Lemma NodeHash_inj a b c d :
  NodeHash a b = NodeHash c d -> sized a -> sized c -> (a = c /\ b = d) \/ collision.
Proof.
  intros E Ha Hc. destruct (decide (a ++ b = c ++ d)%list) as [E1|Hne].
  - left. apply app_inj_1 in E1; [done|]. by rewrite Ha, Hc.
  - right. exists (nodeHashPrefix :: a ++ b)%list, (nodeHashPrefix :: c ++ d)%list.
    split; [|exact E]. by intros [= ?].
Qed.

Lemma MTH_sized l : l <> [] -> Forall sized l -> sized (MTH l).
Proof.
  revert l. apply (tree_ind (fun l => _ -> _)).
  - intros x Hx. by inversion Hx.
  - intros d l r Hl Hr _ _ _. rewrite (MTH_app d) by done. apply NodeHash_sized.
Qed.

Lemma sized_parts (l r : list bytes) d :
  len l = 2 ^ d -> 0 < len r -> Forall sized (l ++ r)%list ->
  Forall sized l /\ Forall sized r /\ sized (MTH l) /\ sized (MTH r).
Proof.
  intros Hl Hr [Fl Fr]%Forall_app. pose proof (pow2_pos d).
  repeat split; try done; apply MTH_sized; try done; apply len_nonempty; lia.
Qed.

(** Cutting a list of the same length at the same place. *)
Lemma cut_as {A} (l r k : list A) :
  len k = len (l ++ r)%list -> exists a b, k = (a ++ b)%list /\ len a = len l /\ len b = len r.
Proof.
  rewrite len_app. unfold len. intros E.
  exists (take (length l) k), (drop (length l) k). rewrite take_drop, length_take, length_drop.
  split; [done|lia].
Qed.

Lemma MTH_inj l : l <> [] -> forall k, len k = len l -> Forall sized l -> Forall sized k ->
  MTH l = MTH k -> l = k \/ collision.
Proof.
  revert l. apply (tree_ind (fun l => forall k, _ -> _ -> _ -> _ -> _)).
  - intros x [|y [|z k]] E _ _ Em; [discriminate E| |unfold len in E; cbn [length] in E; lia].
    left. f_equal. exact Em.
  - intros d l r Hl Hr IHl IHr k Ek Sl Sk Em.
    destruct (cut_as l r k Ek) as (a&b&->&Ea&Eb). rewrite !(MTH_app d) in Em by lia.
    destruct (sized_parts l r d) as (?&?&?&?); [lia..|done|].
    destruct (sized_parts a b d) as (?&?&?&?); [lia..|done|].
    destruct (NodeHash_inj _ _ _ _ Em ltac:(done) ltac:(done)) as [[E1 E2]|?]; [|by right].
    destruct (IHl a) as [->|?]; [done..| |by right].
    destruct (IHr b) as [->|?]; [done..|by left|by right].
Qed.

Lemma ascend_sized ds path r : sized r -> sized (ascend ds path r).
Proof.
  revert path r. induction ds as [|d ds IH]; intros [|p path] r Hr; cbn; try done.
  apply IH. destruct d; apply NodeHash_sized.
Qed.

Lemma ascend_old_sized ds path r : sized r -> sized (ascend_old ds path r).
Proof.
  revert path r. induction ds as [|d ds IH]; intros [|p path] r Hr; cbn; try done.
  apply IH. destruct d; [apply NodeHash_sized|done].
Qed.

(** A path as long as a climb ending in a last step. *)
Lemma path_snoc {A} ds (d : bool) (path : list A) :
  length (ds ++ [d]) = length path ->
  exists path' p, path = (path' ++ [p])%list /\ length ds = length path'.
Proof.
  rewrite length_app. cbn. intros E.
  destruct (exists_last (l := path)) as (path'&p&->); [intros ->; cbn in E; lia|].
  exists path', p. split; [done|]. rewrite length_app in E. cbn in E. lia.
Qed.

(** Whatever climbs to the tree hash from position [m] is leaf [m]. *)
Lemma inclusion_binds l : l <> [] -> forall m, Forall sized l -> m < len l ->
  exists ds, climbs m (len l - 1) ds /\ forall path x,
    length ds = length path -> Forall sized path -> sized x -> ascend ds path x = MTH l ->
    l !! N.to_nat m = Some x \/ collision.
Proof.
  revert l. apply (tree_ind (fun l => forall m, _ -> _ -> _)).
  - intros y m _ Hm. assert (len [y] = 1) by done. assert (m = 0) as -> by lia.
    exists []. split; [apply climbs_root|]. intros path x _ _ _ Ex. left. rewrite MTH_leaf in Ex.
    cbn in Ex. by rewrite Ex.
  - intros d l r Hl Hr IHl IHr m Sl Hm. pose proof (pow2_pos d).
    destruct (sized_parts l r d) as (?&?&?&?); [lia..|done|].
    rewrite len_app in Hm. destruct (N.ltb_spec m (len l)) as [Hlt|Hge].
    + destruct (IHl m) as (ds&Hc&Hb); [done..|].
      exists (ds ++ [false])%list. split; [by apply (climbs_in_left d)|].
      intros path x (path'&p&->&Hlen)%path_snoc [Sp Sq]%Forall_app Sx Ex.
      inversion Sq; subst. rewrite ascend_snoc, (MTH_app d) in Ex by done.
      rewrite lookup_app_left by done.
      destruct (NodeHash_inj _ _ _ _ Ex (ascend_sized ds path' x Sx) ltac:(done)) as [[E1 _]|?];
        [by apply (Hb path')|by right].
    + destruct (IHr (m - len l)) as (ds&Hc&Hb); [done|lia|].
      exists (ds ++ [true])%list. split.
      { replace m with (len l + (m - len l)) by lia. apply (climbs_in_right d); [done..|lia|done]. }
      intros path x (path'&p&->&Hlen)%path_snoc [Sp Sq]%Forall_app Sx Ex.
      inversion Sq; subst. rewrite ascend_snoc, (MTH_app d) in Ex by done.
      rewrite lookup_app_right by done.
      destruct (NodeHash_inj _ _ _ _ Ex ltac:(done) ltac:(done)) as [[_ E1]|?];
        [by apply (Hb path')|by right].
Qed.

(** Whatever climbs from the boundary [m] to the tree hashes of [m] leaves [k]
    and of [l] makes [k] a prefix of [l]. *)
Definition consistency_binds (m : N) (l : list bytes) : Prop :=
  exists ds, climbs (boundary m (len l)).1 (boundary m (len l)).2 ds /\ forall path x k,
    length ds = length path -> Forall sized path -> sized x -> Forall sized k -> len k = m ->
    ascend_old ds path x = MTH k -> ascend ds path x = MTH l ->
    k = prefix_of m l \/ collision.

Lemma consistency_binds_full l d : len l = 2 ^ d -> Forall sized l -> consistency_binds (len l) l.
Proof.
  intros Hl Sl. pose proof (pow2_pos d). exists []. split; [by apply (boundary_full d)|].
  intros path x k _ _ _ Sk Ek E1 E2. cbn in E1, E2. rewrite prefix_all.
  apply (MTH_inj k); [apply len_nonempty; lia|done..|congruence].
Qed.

== == ==

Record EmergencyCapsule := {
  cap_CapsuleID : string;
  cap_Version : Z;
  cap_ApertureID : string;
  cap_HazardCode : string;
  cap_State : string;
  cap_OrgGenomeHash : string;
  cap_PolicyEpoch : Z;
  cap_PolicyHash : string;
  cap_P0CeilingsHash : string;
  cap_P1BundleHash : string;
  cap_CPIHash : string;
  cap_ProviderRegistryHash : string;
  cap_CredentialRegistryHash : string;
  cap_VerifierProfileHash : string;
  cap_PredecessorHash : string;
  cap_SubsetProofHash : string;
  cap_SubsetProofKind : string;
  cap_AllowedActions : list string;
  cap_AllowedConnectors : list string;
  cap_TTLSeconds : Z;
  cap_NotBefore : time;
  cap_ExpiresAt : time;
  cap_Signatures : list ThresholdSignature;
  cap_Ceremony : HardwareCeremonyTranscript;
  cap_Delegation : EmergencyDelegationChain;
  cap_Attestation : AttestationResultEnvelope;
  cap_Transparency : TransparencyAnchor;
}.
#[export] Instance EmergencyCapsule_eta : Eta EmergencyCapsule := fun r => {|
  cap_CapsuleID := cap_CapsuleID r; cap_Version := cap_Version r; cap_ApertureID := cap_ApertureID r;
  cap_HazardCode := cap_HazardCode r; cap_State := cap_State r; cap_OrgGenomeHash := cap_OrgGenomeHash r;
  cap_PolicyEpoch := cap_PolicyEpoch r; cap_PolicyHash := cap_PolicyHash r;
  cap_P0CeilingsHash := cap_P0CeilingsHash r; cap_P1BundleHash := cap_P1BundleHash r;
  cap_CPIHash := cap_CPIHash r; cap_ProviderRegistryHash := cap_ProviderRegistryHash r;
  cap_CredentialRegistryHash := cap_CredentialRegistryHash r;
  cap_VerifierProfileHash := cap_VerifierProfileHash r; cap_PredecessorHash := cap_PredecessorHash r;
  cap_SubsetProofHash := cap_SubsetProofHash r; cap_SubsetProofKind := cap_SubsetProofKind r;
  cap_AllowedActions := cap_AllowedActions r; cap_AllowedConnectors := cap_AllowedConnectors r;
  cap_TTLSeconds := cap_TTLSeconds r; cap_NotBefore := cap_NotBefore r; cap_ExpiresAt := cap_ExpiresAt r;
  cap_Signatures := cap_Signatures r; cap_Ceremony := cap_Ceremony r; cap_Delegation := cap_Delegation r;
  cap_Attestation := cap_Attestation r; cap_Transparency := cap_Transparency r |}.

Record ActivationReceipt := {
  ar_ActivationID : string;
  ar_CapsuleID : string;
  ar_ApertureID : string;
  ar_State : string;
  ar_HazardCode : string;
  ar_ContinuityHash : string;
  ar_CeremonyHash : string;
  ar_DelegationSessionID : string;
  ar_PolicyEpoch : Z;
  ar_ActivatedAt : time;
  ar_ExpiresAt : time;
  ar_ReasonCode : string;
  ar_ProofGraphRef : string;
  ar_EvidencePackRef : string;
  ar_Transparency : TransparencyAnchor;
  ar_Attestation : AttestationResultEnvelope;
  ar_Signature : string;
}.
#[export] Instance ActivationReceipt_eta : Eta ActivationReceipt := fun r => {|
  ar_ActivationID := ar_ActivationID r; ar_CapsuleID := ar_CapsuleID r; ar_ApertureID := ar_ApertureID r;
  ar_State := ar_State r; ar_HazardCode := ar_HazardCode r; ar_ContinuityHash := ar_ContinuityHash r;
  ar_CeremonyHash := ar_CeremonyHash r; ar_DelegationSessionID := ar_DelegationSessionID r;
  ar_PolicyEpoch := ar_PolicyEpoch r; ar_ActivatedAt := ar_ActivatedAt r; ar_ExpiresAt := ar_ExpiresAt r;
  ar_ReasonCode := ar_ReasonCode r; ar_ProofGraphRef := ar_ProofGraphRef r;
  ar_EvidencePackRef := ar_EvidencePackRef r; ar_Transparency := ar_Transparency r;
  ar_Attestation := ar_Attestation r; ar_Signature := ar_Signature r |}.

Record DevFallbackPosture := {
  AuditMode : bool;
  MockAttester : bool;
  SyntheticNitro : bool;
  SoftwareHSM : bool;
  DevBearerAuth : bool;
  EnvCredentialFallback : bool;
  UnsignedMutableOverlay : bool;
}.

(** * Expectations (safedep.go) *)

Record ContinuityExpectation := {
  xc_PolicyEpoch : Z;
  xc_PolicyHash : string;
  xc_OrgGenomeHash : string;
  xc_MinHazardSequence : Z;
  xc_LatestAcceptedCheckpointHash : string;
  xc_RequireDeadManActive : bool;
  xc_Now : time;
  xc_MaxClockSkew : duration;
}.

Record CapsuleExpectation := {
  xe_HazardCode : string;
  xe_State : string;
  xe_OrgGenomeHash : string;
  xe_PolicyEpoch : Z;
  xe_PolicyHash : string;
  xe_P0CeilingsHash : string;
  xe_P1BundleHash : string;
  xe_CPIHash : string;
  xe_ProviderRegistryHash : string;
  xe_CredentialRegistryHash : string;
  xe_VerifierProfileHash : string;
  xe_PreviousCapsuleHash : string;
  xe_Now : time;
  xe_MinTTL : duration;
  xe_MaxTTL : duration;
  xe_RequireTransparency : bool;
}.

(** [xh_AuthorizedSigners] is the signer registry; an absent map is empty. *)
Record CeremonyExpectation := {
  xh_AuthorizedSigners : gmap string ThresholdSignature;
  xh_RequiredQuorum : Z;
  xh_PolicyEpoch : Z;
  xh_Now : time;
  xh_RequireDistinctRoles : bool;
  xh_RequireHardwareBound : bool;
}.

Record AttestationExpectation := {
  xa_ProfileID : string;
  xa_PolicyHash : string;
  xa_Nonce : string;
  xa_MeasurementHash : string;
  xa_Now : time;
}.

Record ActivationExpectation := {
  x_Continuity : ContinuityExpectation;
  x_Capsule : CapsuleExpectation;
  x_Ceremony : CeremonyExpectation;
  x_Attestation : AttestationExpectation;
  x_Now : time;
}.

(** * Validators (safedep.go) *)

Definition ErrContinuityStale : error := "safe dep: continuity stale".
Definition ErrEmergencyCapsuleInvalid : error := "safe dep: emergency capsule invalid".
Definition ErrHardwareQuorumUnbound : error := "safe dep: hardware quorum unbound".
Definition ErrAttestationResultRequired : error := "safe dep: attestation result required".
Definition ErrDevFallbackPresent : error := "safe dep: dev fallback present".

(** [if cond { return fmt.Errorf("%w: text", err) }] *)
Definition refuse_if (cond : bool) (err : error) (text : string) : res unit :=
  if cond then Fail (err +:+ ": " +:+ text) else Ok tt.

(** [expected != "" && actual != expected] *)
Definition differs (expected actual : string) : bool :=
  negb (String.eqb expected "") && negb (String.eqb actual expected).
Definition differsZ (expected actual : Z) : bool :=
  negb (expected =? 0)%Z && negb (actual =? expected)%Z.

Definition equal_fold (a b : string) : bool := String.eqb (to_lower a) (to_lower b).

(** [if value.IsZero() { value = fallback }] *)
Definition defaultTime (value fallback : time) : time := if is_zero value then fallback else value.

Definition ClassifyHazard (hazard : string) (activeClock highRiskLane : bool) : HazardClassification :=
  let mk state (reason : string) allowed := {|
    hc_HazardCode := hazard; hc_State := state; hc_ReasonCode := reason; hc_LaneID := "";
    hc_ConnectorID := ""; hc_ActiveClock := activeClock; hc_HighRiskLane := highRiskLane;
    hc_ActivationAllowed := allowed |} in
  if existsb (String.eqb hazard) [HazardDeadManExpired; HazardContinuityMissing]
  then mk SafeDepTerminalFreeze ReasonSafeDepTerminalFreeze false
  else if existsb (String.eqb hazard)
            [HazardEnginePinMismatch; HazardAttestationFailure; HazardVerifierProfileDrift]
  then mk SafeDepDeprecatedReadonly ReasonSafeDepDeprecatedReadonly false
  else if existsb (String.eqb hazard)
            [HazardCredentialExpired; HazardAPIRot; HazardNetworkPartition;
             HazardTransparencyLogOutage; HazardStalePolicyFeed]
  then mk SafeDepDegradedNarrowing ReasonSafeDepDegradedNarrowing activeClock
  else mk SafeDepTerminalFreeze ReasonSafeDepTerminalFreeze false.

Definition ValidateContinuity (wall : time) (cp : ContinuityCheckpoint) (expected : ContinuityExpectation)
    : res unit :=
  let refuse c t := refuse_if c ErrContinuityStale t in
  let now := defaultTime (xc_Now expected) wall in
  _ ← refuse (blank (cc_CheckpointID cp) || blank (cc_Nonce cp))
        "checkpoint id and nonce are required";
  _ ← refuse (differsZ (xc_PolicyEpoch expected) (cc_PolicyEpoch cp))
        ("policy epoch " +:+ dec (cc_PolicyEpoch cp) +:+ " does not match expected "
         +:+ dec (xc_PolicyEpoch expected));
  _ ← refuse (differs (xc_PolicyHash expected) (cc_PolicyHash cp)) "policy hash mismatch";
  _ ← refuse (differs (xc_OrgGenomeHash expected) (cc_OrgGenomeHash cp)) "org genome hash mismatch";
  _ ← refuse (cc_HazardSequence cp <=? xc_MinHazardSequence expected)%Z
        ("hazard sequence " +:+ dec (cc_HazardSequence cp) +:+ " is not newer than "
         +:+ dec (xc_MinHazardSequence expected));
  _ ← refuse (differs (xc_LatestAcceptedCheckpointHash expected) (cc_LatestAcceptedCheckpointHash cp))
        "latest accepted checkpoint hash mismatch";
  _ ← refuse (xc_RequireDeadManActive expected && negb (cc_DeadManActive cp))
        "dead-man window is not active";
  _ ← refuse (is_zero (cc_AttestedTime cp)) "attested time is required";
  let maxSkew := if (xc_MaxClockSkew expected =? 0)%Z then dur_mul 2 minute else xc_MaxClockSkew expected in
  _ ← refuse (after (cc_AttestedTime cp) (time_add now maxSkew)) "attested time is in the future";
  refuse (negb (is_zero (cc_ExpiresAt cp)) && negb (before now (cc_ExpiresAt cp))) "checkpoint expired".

== == ==

▸ WHAT THE EXERCISE ASKS
Go line by line through the data and copy any that contain "Record".

▸ FINISHED EXERCISE
Record EmergencyCapsule := {
Record ActivationReceipt := {
Record DevFallbackPosture := {
Record ContinuityExpectation := {
Record CapsuleExpectation := {
Record CeremonyExpectation := {
Record AttestationExpectation := {
Record ActivationExpectation := {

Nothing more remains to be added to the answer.